EXERCISE DIRECTIONS:
Repeat exactly, and only, the lines below starting at the line that contains "Lemma check_sound h" and ending at the line that contains "destruct (body_ n)", inclusive of both.

Dataset excerpts
(* ===== verification/DomQuery.v ===== *)
(** * Questions about documents

    What the functions of [Dom] that look things up answer on a represented
    tree: attributes by name, children by name, the text of a child, the next
    tag.  They stop inside the fuel [chain_fuel], because a chain of siblings
    is shorter than the heap. *)

From S2P Require Import Prelude XmlText Dom DomPrint.

Local Open Scope Z_scope.

(** The value of the first attribute called [k]. *)
Fixpoint att (ats : list (str * str)) (k : str) : option str :=
  match ats with
  | [] => None
  | (k', v) :: ats' => if decide (k' = k) then Some v else att ats' k
  end.

Definition has_name (nm : str) (t : tree) : Prop := match t with TTag nm' _ _ => nm' = nm | TText _ => False end.
Definition is_tag (t : tree) : Prop := match t with TTag _ _ _ => True | TText _ => False end.

#[export] Instance has_name_dec nm t : Decision (has_name nm t).
Proof. destruct t; cbn; apply _. Defined.
#[export] Instance is_tag_dec t : Decision (is_tag t).
Proof. destruct t; cbn; apply _. Defined.

Definition tree_atts (t : tree) : list (str * str) := match t with TTag _ ats _ => ats | TText _ => [] end.

(** The text that is the first child. *)
Definition first_text (t : tree) : option str :=
  match t with TTag _ _ (TText d :: _) => Some d | _ => None end.

(** The first element with a property. *)
Definition first_with {A} (P : A → Prop) `{∀ a, Decision (P a)} (l : list A) : option A := snd <$> list_find P l.

Lemma first_with_cons {A} (P : A → Prop) `{∀ a, Decision (P a)} a l :
  first_with P (a :: l) = if decide (P a) then Some a else first_with P l.
Proof. unfold first_with. cbn. case_decide; [done|]. by destruct (list_find P l) as [[? ?]|]. Qed.

(** ** Checking a representation by evaluation *)

#[export] Instance body_eq_dec : EqDecision body.
Proof. solve_decision. Defined.

Fixpoint check_atts (h : heap) (par : nat) (ats : list (str * str)) (prv first last : ptr) : bool :=
  match ats with
  | [] => bool_decide (first = None ∧ last = prv)
  | (k, v) :: ats' =>
      match first with
      | Some y =>
          match nodes h !! y with
          | Some n =>
              bool_decide (ntype n = IKS_ATTRIBUTE ∧ prev n = prv ∧ parent n = Some par ∧
                           body_ n = BAttrib (Some k) (Some v)) && check_atts h par ats' (Some y) (next n) last
          | None => false
          end
      | None => false
      end
  end.

Section check_list.
Context (check : tree → nat → bool) (h : heap) (x : nat).
Fixpoint check_list (cs : list tree) (prv first last : ptr) : bool :=
  match cs with
  | [] => bool_decide (first = None ∧ last = prv)
  | t :: cs' =>
      match first with
      | Some y =>
          match nodes h !! y with
          | Some m => bool_decide (prev m = prv ∧ parent m = Some x) && check t y && check_list cs' (Some y) (next m) last
          | None => false
          end
      | None => false
      end
  end.
End check_list.

Fixpoint check (h : heap) (t : tree) (x : nat) : bool :=
  match nodes h !! x with
  | None => false
  | Some n =>
      match t, body_ n with
      | TText d, b => bool_decide (ntype n = IKS_CDATA ∧ b = BCdata (Some d) (strlen d))
      | TTag nm ats cs, BTag c lc a la nm' =>
          bool_decide (ntype n = IKS_TAG ∧ nm' = Some nm) && check_atts h x ats None a la &&
          check_list (check h) h x cs None c lc
      | TTag _ _ _, _ => false
      end
  end.

Lemma check_atts_sound h x : ∀ ats prv first last,
  check_atts h x ats prv first last = true → rep_atts h x ats prv first last.
Proof.
  induction ats as [|[k v] ats IH]; intros prv first last; cbn; [apply bool_decide_eq_true_1|].
  destruct first as [y|]; [|done]. destruct (nodes h !! y) as [n|] eqn:E; [|done].
  intros [(? & ? & ? & ?)%bool_decide_eq_true ?%IH]%andb_true_iff. by exists y, n.
Qed.

Lemma check_sound h t : ∀ x n, nodes h !! x = Some n → check h t x = true → rep h t x n.
Proof.
  induction t as [nm ats cs Hcs|d] using tree_nested_ind; intros x n E; cbn [check]; rewrite E.
  2: { intros [? ?]%bool_decide_eq_true. by split. }
  destruct (body_ n) as [c lc a la nm'| |] eqn:Eb; [|done..].
  intros [[[Ht ->]%bool_decide_eq_true Ha%check_atts_sound]%andb_true_iff Hl]%andb_true_iff.
  apply rep_tag. split; [done|]. split; [done|]. exists c, lc, a, la. split; [done|]. split; [done|].
  clear -Hcs Hl. revert Hl. generalize (None : ptr) as prv. revert c.
  induction Hcs as [|t cs Ht Hcs IH]; intros c prv; cbn; [apply bool_decide_eq_true_1|].
  destruct c as [y|]; [|done]. destruct (nodes h !! y) as [m|] eqn:E; [|done].
  intros [[[? ?]%bool_decide_eq_true Hc]%andb_true_iff Hl]%andb_true_iff. exists y, m. split_and!; auto.
Qed.

Ltac rep_compute := apply check_sound; [reflexivity|vm_compute; reflexivity].

(** ** Attributes *)

Lemma IKS_TAG_ATTRIBS_rep h nm ats cs x n :
  rep h (TTag nm ats cs) x n → ∃ a la, IKS_TAG_ATTRIBS h x = Done a ∧ rep_atts h x ats None a la.
Proof.
  rewrite rep_tag. intros (Hn & _ & c & lc & a & la & Hb & Ha & _). exists a, la. split; [|done].
  unfold IKS_TAG_ATTRIBS, get, tag_part. rewrite Hn. cbn. by rewrite Hb.
Qed.

Lemma attrib_fields h y n k v :
  nodes h !! y = Some n → body_ n = BAttrib k v →
  get h y = Done n ∧ IKS_ATTRIB_NAME h y = Done k ∧ IKS_ATTRIB_VALUE h y = Done v.
Proof. intros Hn Hb. unfold IKS_ATTRIB_NAME, IKS_ATTRIB_VALUE, get. rewrite Hn. cbn. by rewrite Hb. Qed.

Lemma seek_attrib h x k : ∀ ats prv first last fuel,
  rep_atts h x ats prv first last → (length ats < fuel)%nat →
  (y ← seek fuel h (λ y n, k' ← IKS_ATTRIB_NAME h y;
     Done (match k' with Some k' => strcmp k' k =? 0 | None => false end)) first;
   match y with Some y => IKS_ATTRIB_VALUE h y | None => Done None end) = Done (att ats k).
Proof.
  induction ats as [|[k' v] ats IH]; intros prv first last fuel Hr Hf; cbn in Hr.
  - destruct Hr as [-> _]. by destruct fuel.
  - destruct Hr as (y & n & -> & Hn & _ & _ & _ & Hb & Hr). destruct fuel as [|fuel]; [cbn in Hf; lia|].
    destruct (attrib_fields _ _ _ _ _ Hn Hb) as (E1 & E2 & E3).
    cbn [seek]. rewrite E1. cbn [mbind exec_bind]. rewrite E2. cbn [mbind exec_bind]. rewrite strcmp_test. cbn [att]. case_bool_decide.
    + by rewrite decide_True.
    + rewrite decide_False by done. apply (IH _ _ _ _ Hr). cbn in Hf. lia.
Qed.

Lemma rep_atts_fuel h x ats first last : rep_atts h x ats None first last → (length ats < chain_fuel h)%nat.
Proof. intros H. destruct (rep_atts_path _ _ _ _ _ _ H) as (ids & Hp & <-). by apply (path_length _ first). Qed.

Lemma find_attrib_rep h nm ats cs x n k :
  rep h (TTag nm ats cs) x n → iks_find_attrib h (Some x) k = Done (att ats k).
Proof.
  intros H. destruct (IKS_TAG_ATTRIBS_rep _ _ _ _ _ _ H) as (a & la & E & Ha). unfold iks_find_attrib. rewrite E.
  cbn [mbind exec_bind]. apply (seek_attrib _ _ _ _ _ _ _ _ Ha). by apply (rep_atts_fuel _ x _ a la).
Qed.

(** ** Children *)

Lemma rep_list_path h x : ∀ cs prv first last,
  rep_list h x cs prv first last → ∃ ids, path h prv first ids ∧ length ids = length cs.
Proof.
  induction cs as [|t cs IH]; intros prv first last Hr; cbn in Hr.
  - exists []. by destruct Hr as [-> _].
  - destruct Hr as (y & m & -> & Hp & _ & Hm & Hr). destruct (IH _ _ _ Hr) as (ids & Hi & Hl).
    exists (y :: ids). cbn. split; [|by rewrite Hl]. split; [done|]. exists m. split; [by apply (rep_node _ t)|done].
Qed.

Lemma rep_list_fuel h x cs first last : rep_list h x cs None first last → (length cs < chain_fuel h)%nat.
Proof. intros H. destruct (rep_list_path _ _ _ _ _ _ H) as (ids & Hp & <-). by apply (path_length _ first). Qed.

Lemma children_rep h nm ats cs x n :
  rep h (TTag nm ats cs) x n →
  ∃ c lc, IKS_TAG_CHILDREN h x = Done c ∧ iks_child h (Some x) = Done c ∧ rep_list h x cs None c lc.
Proof.
  rewrite rep_tag. intros (Hn & Ht & c & lc & a & la & Hb & _ & Hc). exists c, lc.
  assert (E : IKS_TAG_CHILDREN h x = Done c) by (unfold IKS_TAG_CHILDREN, get; rewrite Hn; cbn; by rewrite Hb).
  split; [done|]. split; [|done]. unfold iks_child, get. rewrite Hn. cbn. by rewrite decide_True.
Qed.

(** A loop over siblings finds the first tree that passes its test. *)
Lemma seek_list h x (P : tree → Prop) `{∀ t, Decision (P t)} test :
  (∀ t y m, rep h t y m → test y m = Done (bool_decide (P t))) →
  ∀ cs prv first last fuel, rep_list h x cs prv first last → (length cs < fuel)%nat →
  match first_with P cs with
  | Some t => ∃ y m, seek fuel h test first = Done (Some y) ∧ rep h t y m
  | None => seek fuel h test first = Done None
  end.
Proof.
  intros Ht. induction cs as [|t cs IH]; intros prv first last fuel Hr Hf; cbn in Hr.
  - destruct Hr as [-> _]. by destruct fuel.
  - destruct Hr as (y & m & -> & _ & _ & Hm & Hr). destruct fuel as [|fuel]; [cbn in Hf; lia|].
    rewrite first_with_cons. cbn [seek]. unfold get. rewrite (rep_node _ _ _ _ Hm). cbn [mbind exec_bind].
    rewrite (Ht _ _ _ Hm). cbn [mbind exec_bind]. case_bool_decide.
    + rewrite decide_True by done. by exists y, m.
    + rewrite decide_False by done. apply (IH _ _ _ _ Hr). cbn in Hf. lia.
Qed.

Lemma name_test h nm t y m :
  rep h t y m →
  (if decide (ntype m = IKS_TAG) then
     k ← IKS_TAG_NAME h y; Done (match k with Some k => strcmp k nm =? 0 | None => false end)
   else Done false) = Done (bool_decide (has_name nm t)).
Proof.
  intros H. destruct t as [nm' ats cs|d].
  - rewrite rep_tag in H. destruct H as (Hn & Ht & c & lc & a & la & Hb & _). rewrite decide_True by done.
    unfold IKS_TAG_NAME, get, tag_part. rewrite Hn. cbn. rewrite Hb. cbn. by rewrite strcmp_test.
  - destruct H as (_ & Ht & _). by rewrite decide_False by (rewrite Ht; done).
Qed.

Lemma find_rep h nm ats cs x n k :
  rep h (TTag nm ats cs) x n →
  match first_with (has_name k) cs with
  | Some t => ∃ y m, iks_find h (Some x) k = Done (Some y) ∧ rep h t y m
  | None => iks_find h (Some x) k = Done None
  end.
Proof.
  intros H. destruct (children_rep _ _ _ _ _ _ H) as (c & lc & E & _ & Hc). unfold iks_find. rewrite E.
  cbn [mbind exec_bind]. apply (seek_list h x (has_name k) _ (name_test h k) _ _ _ _ _ Hc). by apply (rep_list_fuel _ x _ c lc).
Qed.

Lemma first_text_rep h t x n nm : rep h t x n → has_name nm t →
  (c ← IKS_TAG_CHILDREN h x;
   match c with
   | None => Done None
   | Some c => n ← get h c; if decide (ntype n = IKS_CDATA) then IKS_CDATA_CDATA h c else Done None
   end) = Done (first_text t).
Proof.
  intros H Hn. destruct t as [nm' ats cs|]; [|done]. destruct (children_rep _ _ _ _ _ _ H) as (c & lc & -> & _ & Hc).
  cbn [mbind exec_bind]. destruct cs as [|t cs]; cbn in Hc; [by destruct Hc as [-> _]|].
  destruct Hc as (y & m & -> & _ & _ & Hm & _). unfold get. rewrite (rep_node _ _ _ _ Hm). cbn [mbind exec_bind].
  destruct t as [? ? ?|d].
  - rewrite rep_tag in Hm. destruct Hm as (_ & Ht & _). by rewrite decide_False by (rewrite Ht; done).
  - destruct Hm as (Hy & Ht & Hb). rewrite decide_True by done. unfold IKS_CDATA_CDATA, get, cdata_part.
    rewrite Hy. cbn. by rewrite Hb.
Qed.

Lemma first_with_spec {A} (P : A → Prop) `{∀ a, Decision (P a)} l a : first_with P l = Some a → P a ∧ a ∈ l.
Proof.
  unfold first_with. intros E. apply fmap_Some in E as ([i b] & E & ->).
  apply list_find_Some in E as (E & Hp & _). split; [done|]. by eapply list_elem_of_lookup_2.
Qed.

Lemma find_cdata_rep h nm ats cs x n k :
  rep h (TTag nm ats cs) x n →
  iks_find_cdata h (Some x) k = Done (first_with (has_name k) cs ≫= first_text).
Proof.
  intros H. pose proof (find_rep _ _ _ _ _ _ k H) as Hf. unfold iks_find_cdata.
  destruct (first_with (has_name k) cs) as [t|] eqn:E.
  - destruct Hf as (y & m & -> & Hm). cbn [mbind exec_bind]. by apply (first_text_rep _ _ _ m k Hm), (first_with_spec _ _ _ E).
  - rewrite Hf. done.
Qed.

Lemma name_rep h nm ats cs x n : rep h (TTag nm ats cs) x n → iks_name h (Some x) = Done (Some nm).
Proof.
  rewrite rep_tag. intros (Hn & Ht & c & lc & a & la & Hb & _). unfold iks_name, IKS_TAG_NAME, get, tag_part.
  rewrite Hn. cbn. rewrite decide_True by done. by rewrite Hb.
Qed.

EXERCISE SOLUTION:
Lemma check_sound h t : ∀ x n, nodes h !! x = Some n → check h t x = true → rep h t x n.
Proof.
  induction t as [nm ats cs Hcs|d] using tree_nested_ind; intros x n E; cbn [check]; rewrite E.
  2: { intros [? ?]%bool_decide_eq_true. by split. }
  destruct (body_ n) as [c lc a la nm'| |] eqn:Eb; [|done..].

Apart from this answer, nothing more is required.